Christopher Hooks, Try Living in Elon Musk’s Company Town, NYTimes, May 24, 2024. Note that Hooks is an Austin-based writer.
The article opens:
Just after 7 a.m. on Saturday, Nov. 18, as the sun was rising in the Gulf of Mexico, Noel Rangel, a 26-year-old native of Brownsville, Texas, was brought unwillingly into wakefulness by an uninvited sensation: The richest man in the world was shaking him. Or rather, his entire apartment. His bed was rumbling, his windows rattling. “I could hear the glass,” he said. He was confused. He woke as if Elon Musk himself had grabbed him by the shoulders.
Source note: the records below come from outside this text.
(** [DefaultEventFormatter.file_registration_done] *)
Definition file_registration_done (self : DefaultEventFormatter)
    (context : TestingContext) : DefaultEventFormatter :=
  let self := call self (write_line
    ("Collected " +:+ format_int (get_registered_file_count context)
     +:+ " test file(s).")) in
  call self write_break_line.

(** [DefaultEventFormatter.file_load_done] *)
Definition file_load_done (self : DefaultEventFormatter) (file : TestFile)
  : DefaultEventFormatter :=
  if is_loaded_with_failure file then
    let '(message_parts, self) :=
      _maybe_render_test_file_into self [] (entry file)
        (Some (style_text (get_name (entry file)) COLOR_FAIL)) in
    call self (write_line (join message_parts))
  else self.

(** [DefaultEventFormatter.test_done] *)
Definition test_done (self : DefaultEventFormatter) (result : Result)
  : DefaultEventFormatter :=
  match case_test_file result with
  | None => self
  | Some test_file =>
      let '(message_parts, self) :=
        _maybe_render_test_file_into self [] (entry test_file) None in
      let '(keyword, foreground) :=
        if is_skipped result then ("S", COLOR_SKIP)
        else if is_conflicted result then ("C", COLOR_FAIL)
        else if is_informal result then ("I", COLOR_PASS)
        else if is_passed result then ("P", COLOR_PASS)
        else if is_failed result then ("F", COLOR_FAIL)
        else ("?", COLOR_UNKNOWN) in
      let result_modifiers :=
        build_result_modifier_parameters (get_modifier_parameters result) in
      let message_parts :=
        render_custom_sub_directory_into (entry test_file) message_parts
          (style_text (keyword +:+ " " +:+ case_name result +:+ result_modifiers)
                      foreground)
          (is_last result && case_is_last result) in
      call self (write_line (join message_parts))
  end.

(** [DefaultEventFormatter.file_testing_done] *)
Definition file_testing_done (self : DefaultEventFormatter) (file : TestFile)
  : DefaultEventFormatter :=
  let '(message_parts, self) :=
    _maybe_render_test_file_into self [] (entry file) None in
  match message_parts with
  | [] => self
  | _ :: _ => call self (write_line (join message_parts))
  end.

(** A message part of the summary: [f'{count} {word}'], styled when the
    count is not zero. *)
Definition message_part (count : nat) (word : string) (foreground : Color)
  : string :=
  let part := format_int count +:+ " " +:+ word in
  match count with
  | 0 => part
  | S _ => style_text part foreground
  end.

(** [f'{failed_message_part} | {skipped_message_part} | {passed_message_part}'] *)
Definition summary (context : TestingContext) : string :=
  message_part (get_failed_test_count context) "failed" COLOR_FAIL
  +:+ " | " +:+
  message_part (get_skipped_test_count context) "skipped" COLOR_SKIP
  +:+ " | " +:+
  message_part (get_passed_test_count context) "passed" COLOR_PASS.

(** [style_text(f' | {len(load_failures)} files failed to load', COLOR_FAIL)] *)
Definition load_failure_suffix (load_failures : list LoadFailure) : string :=
  style_text (" | " +:+ format_int (length load_failures)
              +:+ " files failed to load") COLOR_FAIL.

(** [DefaultEventFormatter.testing_end] *)
Definition testing_end (self : DefaultEventFormatter) (context : TestingContext)
  : DefaultEventFormatter :=
  let self := call self write_break_line in
  let load_failures := get_file_load_failures context in
  let self := foldl (λ self load_failure, call self (write_load_failure load_failure))
                    self load_failures in
  let self := foldl (λ self result, call self (write_result_failing result))
                    self (iter_failed_results context) in
  let failed_count := get_failed_test_count context in
  let self :=
    match failed_count with
    | S _ => self
    | 0 => foldl (λ self result, call self (write_result_informal result))
                 self (iter_informal_results context)
    end in
  let self := call self (write (summary context)) in
  let self :=
    match load_failures with
    | _ :: _ => call self (write (load_failure_suffix load_failures))
    | [] => self
    end in
  call self end_line.

(** The handler an event is routed to, as registered by
    [create_default_event_handler_manager]. *)
Definition handle (self : DefaultEventFormatter) (event : Event)
  : DefaultEventFormatter :=
  match event with
  | FileRegistrationDoneEvent context => file_registration_done self context
  | FileLoadDoneEvent file => file_load_done self file
  | TestDoneEvent result => test_done self result
  | FileTestingDoneEvent file => file_testing_done self file
  | TestingEndEvent context => testing_end self context
  end.

(** What [rendered_entries] is kept for: no entry has had its
    [render_into] hook called twice, and every entry whose hook was called
    is in the set. *)
Definition rendered_entries_sound (self : DefaultEventFormatter) : Prop :=
  NoDup (render_into_calls self)
  ∧ ∀ rendered, rendered ∈ render_into_calls self →
                rendered ∈ rendered_entries self.

(** The hooks were called parents first: wherever an entry stands among the
    calls, all of its parents stand before it. *)
Definition parents_first (calls : list Entry) : Prop :=
  ∀ before rendered after,
    calls = before ++ rendered :: after →
    ∀ parent, parent ∈ iter_parents rendered → parent ∈ before.

(** The record of a formatter that rendered parents first: the set holds
    exactly the entries whose hook was called, and the hooks were called
    parents first. *)
Definition rendered_in_order (self : DefaultEventFormatter) : Prop :=
  (∀ rendered, rendered ∈ rendered_entries self
               ↔ rendered ∈ render_into_calls self)
  ∧ parents_first (render_into_calls self).

(** [iter_parents] gives the path from the root: the parents of a parent of
    a node are the parents of the node that come before it. *)
Definition is_path_tree : Prop :=
  ∀ node before parent after,
    iter_parents node = before ++ parent :: after →
    iter_parents parent = before.

(** The calls the writer received between two states of the formatter. *)
Definition calls_since (before after : DefaultEventFormatter) : list WriterCall :=
  drop (length (output_writer before)) (output_writer after).

(** The informal results written by a run of calls, in order. *)
Definition informal_written (calls : list WriterCall) : list Result :=
  omap (λ made, match made with
                | write_result_informal result => Some result
                | _ => None
                end) calls.

(** The failed results written by a run of calls, in order. *)
Definition failing_written (calls : list WriterCall) : list Result :=
  omap (λ made, match made with
                | write_result_failing result => Some result
                | _ => None
                end) calls.

(** The load failures written by a run of calls, in order. *)
Definition load_failures_written (calls : list WriterCall) : list LoadFailure :=
  omap (λ made, match made with
                | write_load_failure load_failure => Some load_failure
                | _ => None
                end) calls.

(** The lines handed to [write_line] by a run of calls, in order. *)
Definition lines_written (calls : list WriterCall) : list string :=
  omap (λ made, match made with
                | write_line line => Some line
                | _ => None
                end) calls.

(** The entry an event asks the formatter to render, if any. *)
Definition rendered_by (event : Event) : option Entry :=
  match event with
  | FileLoadDoneEvent file =>
      if is_loaded_with_failure file then Some (entry file) else None
  | TestDoneEvent result => entry <$> case_test_file result
  | FileTestingDoneEvent file => Some (entry file)
  | FileRegistrationDoneEvent _ | TestingEndEvent _ => None
  end.

(** The texts handed to [write] by a run of calls, in order. *)
Definition texts_written (calls : list WriterCall) : list string :=
  omap (λ made, match made with
                | write text => Some text
                | _ => None
                end) calls.

End Formatter.

(** ** A small tree and plain styling, to run the handlers on *)

(** Nodes are numbered as in a binary heap: the root is [1] and the parent
    of a node is the node without its last bit. *)
Fixpoint positive_parents (node : positive) : list positive :=
  match node with
  | xH => []
  | xO parent | xI parent => positive_parents parent ++ [parent]
  end.

Definition plain_collaborators : Collaborators :=
  {| Entry := positive;
     LoadFailure := string;
     ModifierParameters := string;
     get_name := λ node, format_int (Pos.to_nat node);
     iter_parents := positive_parents;
     render_into := λ node into name,
       (into ++ [default (format_int (Pos.to_nat node)) name; "/"])%list;
     render_custom_sub_directory_into := λ node into name is_last,
       (into ++ [name])%list;
     style_text := λ text foreground, text;
     build_result_modifier_parameters := λ parameters, parameters |}.

Definition example_file (node : positive) : @TestFile plain_collaborators :=
  @Build_TestFile plain_collaborators node false.

Definition example_failed_result : @Result plain_collaborators :=
  @Build_Result plain_collaborators
    FAILED (Some (example_file 3)) "test_fails" false true "".

(** A run with 3 passed, 1 failed, 1 skipped and no informal test. *)
Definition example_context : @TestingContext plain_collaborators :=
  {| get_registered_file_count := 1;
     get_file_load_failures := [];
     iter_failed_results := [example_failed_result];
     iter_informal_results := [];
     get_failed_test_count := 1;
     get_skipped_test_count := 1;
     get_passed_test_count := 3 |}.

(** A run with 2 passed tests and two files that failed to load. *)
Definition example_context_with_load_failures
  : @TestingContext plain_collaborators :=
  @Build_TestingContext plain_collaborators
    3 ["broken_1.py"; "broken_2.py"] [] [] 0 0 2.

End Default.

(* ===================================================================== *)
(** * Properties of core/output_writer.py *)
(* ===================================================================== *)

Section OutputWriterFacts.
Import Py OutputWriter.

Lemma LINE_BREAK_is_no_break_line : LINE_BREAK ≠ BREAK_LINE.
Proof. by vm_compute. Qed.

Lemma count_break_lines_app chunks_1 chunks_2 :
  count_break_lines (chunks_1 ++ chunks_2)
  = count_break_lines chunks_1 + count_break_lines chunks_2.
Proof. unfold count_break_lines. by rewrite filter_app, length_app. Qed.

Lemma count_break_lines_BREAK_LINE : count_break_lines [BREAK_LINE] = 1.
Proof. by vm_compute. Qed.

Lemma count_break_lines_LINE_BREAK : count_break_lines [LINE_BREAK] = 0.
Proof. by vm_compute. Qed.

(** What a [write_break_line] call that writes hands to the file. *)
Lemma write_break_line_file self :
  _last_chunk_break_line self = false →
  file (write_break_line self).2
  = file self
    ++ (if _last_write_ended_with_linebreak self then [] else [LINE_BREAK])
    ++ [BREAK_LINE].
Proof.
  intros Hlast. unfold write_break_line. rewrite Hlast.
  destruct (_last_write_ended_with_linebreak self); simpl; [done|].
  by rewrite <- app_assoc.
Qed.

Lemma write_break_line_sets_flag self :
  _last_chunk_break_line (write_break_line self).2 = true.
Proof.
  unfold write_break_line.
  by destruct (_last_chunk_break_line self) eqn:Hlast.
Qed.

(** A [write_break_line] call right after a break line is refused. *)
Lemma write_break_line_refused self :
  _last_chunk_break_line self = true → write_break_line self = (false, self).
Proof. intros Hlast. unfold write_break_line. by rewrite Hlast. Qed.

(** What a [write] call hands to the file, and the flags it leaves. *)
Lemma write_nonempty self c s :
  write self (String c s)
  = (true,
     {| _last_chunk_break_line := false;
        _last_write_ended_with_linebreak := endswith (String c s) LINE_BREAK;
        file := file self
                ++ (if negb (_last_write_ended_with_linebreak self)
                       && negb (startswith (String c s) LINE_BREAK)
                    then [LINE_BREAK] else [])
                ++ [String c s] |}).
Proof.
  unfold write. simpl str_bool. simpl negb at 1. cbv iota.
  destruct (negb (_last_write_ended_with_linebreak self)
            && negb (startswith (String c s) LINE_BREAK)); simpl; [|done].
  by rewrite <- app_assoc.
Qed.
Rangel was woken up by a launch by SpaceX, which is based 25 miles away. Local residents had not been notified about the launch and so could not prepare. The article goes on to detail how Musk's nearby presence has changed life in Brownsville in many ways:
To some, Mr. Musk has given Brownsville, a particularly poor city of about 200,000 in a neglected part of Texas, a reason for being, a future. To others, he’s a colonizer, flirting with white nationalists online while exploiting a predominantly brown work force in one of Texas’s fringes.
And so it goes.
I live about 300 miles from Brownsville, in Austin, Texas, where Mr. Musk moved in 2020. His presence here is felt very strongly: Residents whisper about his social life, and his companies’ health affects the real estate market. In 2022, he bought the website formerly known as Twitter, where I am still, as a journalist, effectively required to spend a good portion of my time online. Mr. Musk’s presence made both places worse, a little cheaper, a little phonier. His promises always seemed to fall flat, both the trivial (he vowed to eradicate bots, but now X is filled with automated porn) and the consequential (he vowed to make his Tesla factory in Austin an “ecological paradise,” but is now fighting to exempt it from environmental regulations).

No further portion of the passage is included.